____ Information supplied
(* ===== verification/TokensTheorems.v ===== *)
(** * What the token functions do

    [createTokens] cuts a path at its slashes, as long as no name has more than
    7 characters; its list cannot be freed.  The list in the heap is a segment
    and a last node, as in a queue. *)

From S2P Require Export Tokens.

(** ** The names of a path

    What the list should be: the path cut at its slashes. *)
Fixpoint cut (acc path : list byte) : list (list byte) :=
  match path with
  | [] => [acc]
  | c :: path => if is_slash c then acc :: cut [] path else cut (acc ++ [c]) path
  end.

Definition names_of (path : list byte) : list (list byte) := cut [] path.

(** What the functions print for these names. *)
Fixpoint scanned (names : list (list byte)) : list byte :=
  match names with
  | [] => []
  | [s] => text "Last Directory/File: " ++ s ++ [newline]
  | s :: names => text "Parsed string: " ++ s ++ [newline] ++ scanned names
  end.

Definition listed_tokens (names : list (list byte)) : list byte :=
  text "Printing Tokens" ++ [newline] ++ concat (map (λ s, s ++ text " -->") names).

(** ** The list in the heap *)
Definition string_of (h : gmap nat object) (t : ptr) (s : list byte) : Prop :=
  match t with
  | Null => False
  | Literal => s = [slash]
  | At b => (x00 ∉ s) ∧ ∃ cap, h !! b = Some (Chars cap (s ++ [x00]))
  end.

(** A node: its address, its [token], the name. *)
Abbreviation node := (nat * ptr * list byte)%type.
Definition address (x : node) : nat := x.1.1.

Definition first (l : list node) : ptr :=
  match l with [] => Null | x :: _ => At (address x) end.
(** ** Sorting *)

(** X1: on a sort parameter "field:direction" (neither part holding a
    colon; the field may be empty) the order directive has the single key
    [field], descending exactly when the direction is the string "desc"; on a
    non-empty parameter without colon it is ascending on the whole
    parameter. *)
Theorem parseSort_descending_iff_exactly_desc (field direction : string) :
  free_of ":" field = true → free_of ":" direction = true →
  (∃ d, parseSort (Some (field +:+ ":" +:+ direction)) = {[ field := d ]} ∧
        (d = DESC ↔ direction = "desc")) ∧
  (field ≠ "" → parseSort (Some field) = {[ field := ASC ]}).
Proof.
  intros Hf Hd. split.
  - rewrite (parseSort_field_direction _ _ Hf Hd).
    eexists. split; [reflexivity |].
    destruct (decide (direction = "desc")); split; done.
  - intros Hne. by apply parseSort_field_only.
Qed.

Lemma parseSort_descending_iff_exactly_desc_witness :
  (∃ d, parseSort (Some ("created_at" +:+ ":" +:+ "desc")) = {[ "created_at" := d ]} ∧
        (d = DESC ↔ "desc" = "desc")) ∧
  ("created_at" ≠ "" → parseSort (Some "created_at") = {[ "created_at" := ASC ]}).
Proof.
  apply (parseSort_descending_iff_exactly_desc "created_at" "desc");
    reflexivity.
Defined.

(** X2: whatever follows a second colon is ignored: "field:direction:rest"
    is parsed as "field:direction". *)
Theorem parseSort_ignores_further_segments (field direction rest : string) :
  free_of ":" field = true → free_of ":" direction = true →
  parseSort (Some (field +:+ ":" +:+ direction +:+ ":" +:+ rest)) =
  parseSort (Some (field +:+ ":" +:+ direction)).
Proof.
  intros Hf Hd. rewrite (parseSort_field_direction _ _ Hf Hd).
  unfold parseSort.
  change (":" +:+ direction +:+ ":" +:+ rest)
    with (String ":" (direction +:+ String ":" rest)).
  rewrite (split_append _ _ _ Hf), (split_append _ _ _ Hd).
  cbn [lookup list_lookup default from_option id].
  destruct field as [|c field].
  - rewrite append_nil_l. simpl. f_equal.
    destruct (decide (Some direction = Some "desc")) as [[= ->] | Hne];
      [done | by rewrite decide_False by congruence].
  - rewrite append_cons. simpl. f_equal.
    destruct (decide (Some direction = Some "desc")) as [[= ->] | Hne];
      [done | by rewrite decide_False by congruence].
Qed.

Lemma parseSort_ignores_further_segments_witness :
  parseSort (Some ("name" +:+ ":" +:+ "desc" +:+ ":" +:+ "nulls:last")) =
  parseSort (Some ("name" +:+ ":" +:+ "desc")).
Proof.
  apply (parseSort_ignores_further_segments "name" "desc" "nulls:last");
    reflexivity.
Defined.
(** * nitrogame / automations: the asset scripts, embedded and verified

    The repository's [automations/] directory holds four command-line
    scripts: [fix-names.py] (strip the [-optimized] marker from model file
    names, backing up what it replaces), [optimize-assets.py] (run the
    external glTF optimizer over every model, keeping names and backing up
    originals), and the two listing scripts [get-names-files.py] and
    [get-names-from-glb.py] (dump a directory listing as JSON).

    The scripts are sequences of calls into [pathlib], [os], [shutil] and
    [json].  The embedding below has three layers:

    - byte strings and [pathlib.PurePath] operations ([name], [stem],
      [suffix], [parent], [parents], [relative_to], [/]) and [str.replace],
      [str.lower], [str.strip], [str.endswith];
    - a file system: a finite map from paths to nodes with the POSIX
      behaviour of [mkdir], [unlink], [rename] and the library routines
      [Path.mkdir], [Path.rglob], [shutil.move], [os.listdir] on top of it,
      in a state-and-exception monad;
    - the scripts themselves, function by function, under their own names.

    Strings are sequences of bytes (the UTF-8 encoding of Python's [str]);
    comparing them byte by byte is comparing them by code point. *)

From Stdlib Require Import String Ascii List Bool Arith Lia.
From Stdlib Require Import NArith DecimalString DecimalN.
From stdpp Require Import base tactics option list gmap sets strings sorting.

Open Scope string_scope.
Open Scope list_scope.

Set Warnings "-clear-no-such-hyp".

(** ** Byte strings *)

Module Str.

Definition chars (s : string) : list ascii := list_ascii_of_string s.
Definition str (l : list ascii) : string := string_of_list_ascii l.

Lemma str_chars s : str (chars s) = s.
Proof. apply string_of_list_ascii_of_string. Qed.

Lemma chars_str l : chars (str l) = l.
Proof. apply list_ascii_of_string_of_list_ascii. Qed.

Lemma chars_inj s t : chars s = chars t → s = t.
Proof. intros H. rewrite <- (str_chars s), <- (str_chars t). by rewrite H. Qed.

Lemma chars_app s t : chars (s +:+ t) = chars s ++ chars t.
Proof. unfold chars. induction s as [|c s IH]; simpl; [done|]. by f_equal. Qed.

(** [s.endswith(suf)] and [s.startswith(pre)]. *)
Definition endswith (s suf : string) : bool :=
  bool_decide (chars suf `suffix_of` chars s).

Definition startswith (s pre : string) : bool :=
  bool_decide (chars pre `prefix_of` chars s).

(** [s.replace(pat, "")]: every occurrence of [pat] is dropped, scanning
    from the left and never looking again at what a match consumed.  The
    counter [skip] is the number of bytes of the current match still to
    be consumed. *)
Fixpoint remove_from (pat : list ascii) (skip : nat) (l : list ascii) : list ascii :=
  match l with
  | [] => []
  | c :: l' =>
      match skip with
      | S k => remove_from pat k l'
      | O =>
          if bool_decide (pat `prefix_of` l)
          then remove_from pat (length pat - 1) l'
          else c :: remove_from pat 0 l'
      end
  end.

Definition remove_all (pat s : string) : string :=
  match chars pat with
  | [] => s
  | p => str (remove_from p 0 (chars s))
  end.

(** ASCII case folding and white space, as [str.lower] and [str.strip]
    act on ASCII text; bytes of multi-byte UTF-8 sequences are kept. *)
Definition lower_char (c : ascii) : ascii :=
  let n := nat_of_ascii c in
  if ((65 <=? n) && (n <=? 90))%nat then ascii_of_nat (n + 32) else c.

Definition lower (s : string) : string := str (map lower_char (chars s)).

Definition is_space (c : ascii) : bool :=
  let n := nat_of_ascii c in
  ((n =? 32) || ((9 <=? n) && (n <=? 13)) || ((28 <=? n) && (n <=? 31)))%nat.

Fixpoint lstrip_chars (l : list ascii) : list ascii :=
  match l with
  | c :: l' => if is_space c then lstrip_chars l' else l
  | [] => []
  end.

Definition strip (s : string) : string :=
  str (rev (lstrip_chars (rev (lstrip_chars (chars s))))).

End Str.

(** ** Orders: code points, strings, paths

    Python compares [str] values code point by code point and
    [PurePosixPath] values as the lists of their components. *)

Section Lex.
Context {A : Type} (cmp : A → A → comparison).

Fixpoint lex_cmp (l1 l2 : list A) : comparison :=
  match l1, l2 with
  | [], [] => Eq
  | [], _ :: _ => Lt
  | _ :: _, [] => Gt
  | x :: l1', y :: l2' =>
      match cmp x y with
      | Eq => lex_cmp l1' l2'
      | c => c
      end
  end.

Hypothesis cmp_eq : ∀ x y, cmp x y = Eq ↔ x = y.
Hypothesis cmp_opp : ∀ x y, cmp y x = CompOpp (cmp x y).
Hypothesis cmp_trans : ∀ x y z, cmp x y = Lt → cmp y z = Lt → cmp x z = Lt.

Lemma lex_cmp_eq l1 l2 : lex_cmp l1 l2 = Eq ↔ l1 = l2.
Proof using cmp_eq.
  revert l2; induction l1 as [|x l1 IH]; intros [|y l2]; simpl; try done.
  destruct (cmp x y) eqn:E.
  - apply cmp_eq in E as ->. rewrite IH. split; [by intros ->|by intros [=]].
  - split; [done|]. intros [= -> _]. assert (cmp y y = Eq) by by apply cmp_eq. congruence.
  - split; [done|]. intros [= -> _]. assert (cmp y y = Eq) by by apply cmp_eq. congruence.
Qed.

Lemma lex_cmp_opp l1 l2 : lex_cmp l2 l1 = CompOpp (lex_cmp l1 l2).
Proof using cmp_opp.
  revert l2; induction l1 as [|x l1 IH]; intros [|y l2]; simpl; try done.
  rewrite (cmp_opp x y). destruct (cmp x y); simpl; auto.
Qed.

Lemma lex_cmp_trans l1 l2 l3 :
  lex_cmp l1 l2 = Lt → lex_cmp l2 l3 = Lt → lex_cmp l1 l3 = Lt.
Proof using cmp_eq cmp_trans.
  revert l2 l3; induction l1 as [|x l1 IH]; intros [|y l2] [|z l3]; simpl; try done.
  destruct (cmp x y) eqn:Exy; try done.
  - apply cmp_eq in Exy as ->. destruct (cmp y z); try done. apply IH.
  - destruct (cmp y z) eqn:Eyz; try done.
    + apply cmp_eq in Eyz as <-. by rewrite Exy.
    + by rewrite (cmp_trans _ _ _ Exy Eyz).
Qed.

(** A proper prefix sorts before its extensions. *)
Lemma lex_cmp_app_r l t : t ≠ [] → lex_cmp l (l ++ t) = Lt.
Proof using cmp_eq.
  intros Ht. induction l as [|x l IH]; simpl.
  - by destruct t.
  - assert (cmp x x = Eq) as -> by by apply cmp_eq. done.
Qed.

(** Everything between a list and one of its extensions is itself an
    extension of that list. *)
Lemma lex_cmp_between l t m :
  lex_cmp l m = Lt → lex_cmp m (l ++ t) = Lt → l `prefix_of` m.
Proof using cmp_eq cmp_opp cmp_trans.
  revert m; induction l as [|x l IH]; intros m; simpl.
  - intros _ _. apply prefix_nil.
  - destruct m as [|y m]; [done|]. simpl.
    destruct (cmp x y) eqn:Exy; try done.
    + apply cmp_eq in Exy as ->.
      assert (cmp y y = Eq) as -> by by apply cmp_eq.
      intros H1 H2. by apply prefix_cons, IH.
    + rewrite (cmp_opp x y), Exy. simpl. done.
Qed.
End Lex.

Definition byte_cmp (a b : ascii) : comparison :=
  Nat.compare (nat_of_ascii a) (nat_of_ascii b).

Lemma byte_cmp_eq a b : byte_cmp a b = Eq ↔ a = b.
Proof.
  unfold byte_cmp. rewrite Nat.compare_eq_iff. split; [|by intros ->].
  intros H. rewrite <- (ascii_nat_embedding a), <- (ascii_nat_embedding b). by rewrite H.
Qed.

Lemma byte_cmp_opp a b : byte_cmp b a = CompOpp (byte_cmp a b).
Proof. unfold byte_cmp. apply Nat.compare_antisym. Qed.

Lemma byte_cmp_trans a b c : byte_cmp a b = Lt → byte_cmp b c = Lt → byte_cmp a c = Lt.
Proof. unfold byte_cmp. rewrite !Nat.compare_lt_iff. lia. Qed.

Definition str_cmp (s t : string) : comparison :=
  lex_cmp byte_cmp (Str.chars s) (Str.chars t).

Lemma str_cmp_eq s t : str_cmp s t = Eq ↔ s = t.
Proof.
  unfold str_cmp. rewrite (lex_cmp_eq _ byte_cmp_eq).
  split; [apply Str.chars_inj | by intros ->].
Qed.

Lemma str_cmp_opp s t : str_cmp t s = CompOpp (str_cmp s t).
Proof. apply (lex_cmp_opp _ byte_cmp_opp). Qed.

Lemma str_cmp_trans s t u : str_cmp s t = Lt → str_cmp t u = Lt → str_cmp s u = Lt.
Proof. apply (lex_cmp_trans _ byte_cmp_eq byte_cmp_trans). Qed.

(** [str_le] is the order of [list.sort()] on strings. *)
Definition str_le (s t : string) : Prop := str_cmp s t ≠ Gt.

#[global] Instance str_le_dec : RelDecision str_le.
Proof. intros s t. unfold str_le. apply _. Defined.

(** ** Paths ([pathlib.PurePosixPath])

    A path is the list of its components, read from the working directory;
    [[]] is [Path(".")].  [Path("./public/assets")] is
    [["public"; "assets"]]: pathlib drops the leading dot. *)

Abbreviation path := (list string).

Definition path_cmp (p q : path) : comparison := lex_cmp str_cmp p q.

Lemma path_cmp_eq p q : path_cmp p q = Eq ↔ p = q.
Proof. apply (lex_cmp_eq _ str_cmp_eq). Qed.

Lemma path_cmp_opp p q : path_cmp q p = CompOpp (path_cmp p q).
Proof. apply (lex_cmp_opp _ str_cmp_opp). Qed.

Lemma path_cmp_trans p q r : path_cmp p q = Lt → path_cmp q r = Lt → path_cmp p r = Lt.
Proof. apply (lex_cmp_trans _ str_cmp_eq str_cmp_trans). Qed.

(** The order of [sorted()] on paths. *)
Definition path_le (p q : path) : Prop := path_cmp p q ≠ Gt.

#[global] Instance path_le_dec : RelDecision path_le.
Proof. intros p q. unfold path_le. apply _. Defined.

Section OrderFromCmp.
Context {A : Type} (cmp : A → A → comparison).
Hypothesis cmp_eq : ∀ x y, cmp x y = Eq ↔ x = y.
Hypothesis cmp_opp : ∀ x y, cmp y x = CompOpp (cmp x y).
Hypothesis cmp_trans : ∀ x y z, cmp x y = Lt → cmp y z = Lt → cmp x z = Lt.

Let le (x y : A) : Prop := cmp x y ≠ Gt.

Lemma le_from_cmp_total x y : le x y ∨ le y x.
Proof using cmp_opp.
  unfold le. rewrite (cmp_opp x y). destruct (cmp x y); simpl; auto.
Qed.

Lemma le_from_cmp_trans x y z : le x y → le y z → le x z.
Proof using cmp_eq cmp_trans.
  unfold le. intros Hxy Hyz.
  destruct (cmp x y) eqn:E1; [apply cmp_eq in E1 as ->; done| |done].
  destruct (cmp y z) eqn:E2; [apply cmp_eq in E2 as <-; by rewrite E1| |done].
  by rewrite (cmp_trans _ _ _ E1 E2).
Qed.

Lemma le_from_cmp_antisym x y : le x y → le y x → x = y.
Proof using cmp_eq cmp_opp.
  unfold le. rewrite (cmp_opp x y).
  destruct (cmp x y) eqn:E; simpl; [by apply cmp_eq in E|done|done].
Qed.
End OrderFromCmp.

#[global] Instance str_le_total : Total str_le.
Proof. intros s t. apply (le_from_cmp_total _ str_cmp_opp). Qed.
#[global] Instance str_le_trans : Transitive str_le.
Proof. intros s t u. apply (le_from_cmp_trans _ str_cmp_eq str_cmp_trans). Qed.
#[global] Instance str_le_antisym : AntiSymm (=) str_le.
Proof. intros s t. apply (le_from_cmp_antisym _ str_cmp_eq str_cmp_opp). Qed.

#[global] Instance path_le_total : Total path_le.
Proof. intros s t. apply (le_from_cmp_total _ path_cmp_opp). Qed.
#[global] Instance path_le_trans : Transitive path_le.
Proof. intros s t u. apply (le_from_cmp_trans _ path_cmp_eq path_cmp_trans). Qed.
#[global] Instance path_le_antisym : AntiSymm (=) path_le.
Proof. intros s t. apply (le_from_cmp_antisym _ path_cmp_eq path_cmp_opp). Qed.

Module Pathlib.

(** [p.name]: the last component, [""] for [Path(".")]. *)
Definition name (p : path) : string := List.last p "".

(** [p.parent]; [Path(".").parent] is [Path(".")]. *)
Definition parent (p : path) : path := removelast p.

(** [d in p.parents]: [d] is a proper ancestor of [p]. *)
Definition in_parents (d p : path) : bool :=
  bool_decide (d `prefix_of` p) && negb (bool_decide (d = p)).

(** [d / n]: an empty or ["."] segment is dropped. *)
Definition joinpath (d : path) (n : string) : path :=
  if bool_decide (n = "") || bool_decide (n = ".") then d else d ++ [n].

(** [p.relative_to(base)]; [None] stands for the [ValueError]. *)
Definition relative_to (p base : path) : option path :=
  if bool_decide (base `prefix_of` p) then Some (drop (length base) p) else None.

(** Position of the last dot: [split_last_dot l = Some (a, b)] when
    [l = a ++ "." :: b] and [b] has no dot. *)
Fixpoint split_last_dot (l : list ascii) : option (list ascii * list ascii) :=
  match l with
  | [] => None
  | c :: l' =>
      match split_last_dot l' with
      | Some (a, b) => Some (c :: a, b)
      | None => if bool_decide (c = "."%char) then Some ([], l') else None
      end
  end.

(** [i = name.rfind('.')]; the suffix is [name[i:]] when
    [0 < i < len(name) - 1] and empty otherwise. *)
Definition split_name (n : string) : string * string :=
  match split_last_dot (Str.chars n) with
  | Some (a, b) =>
      match a, b with
      | _ :: _, _ :: _ => (Str.str a, Str.str ("."%char :: b))
      | _, _ => (n, "")
      end
  | None => (n, "")
  end.

Definition stem (p : path) : string := fst (split_name (name p)).
Definition suffix (p : path) : string := snd (split_name (name p)).

End Pathlib.

Import Pathlib.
________
### What you should do
In the records above, find the line with "(** * nitrogame"; write out exactly that line and each one after it, stopping after the line with "external glTF optimizer".

### Exercise response
(** * nitrogame / automations: the asset scripts, embedded and verified

    The repository's [automations/] directory holds four command-line
    scripts: [fix-names.py] (strip the [-optimized] marker from model file
    names, backing up what it replaces), [optimize-assets.py] (run the
    external glTF optimizer over every model, keeping names and backing up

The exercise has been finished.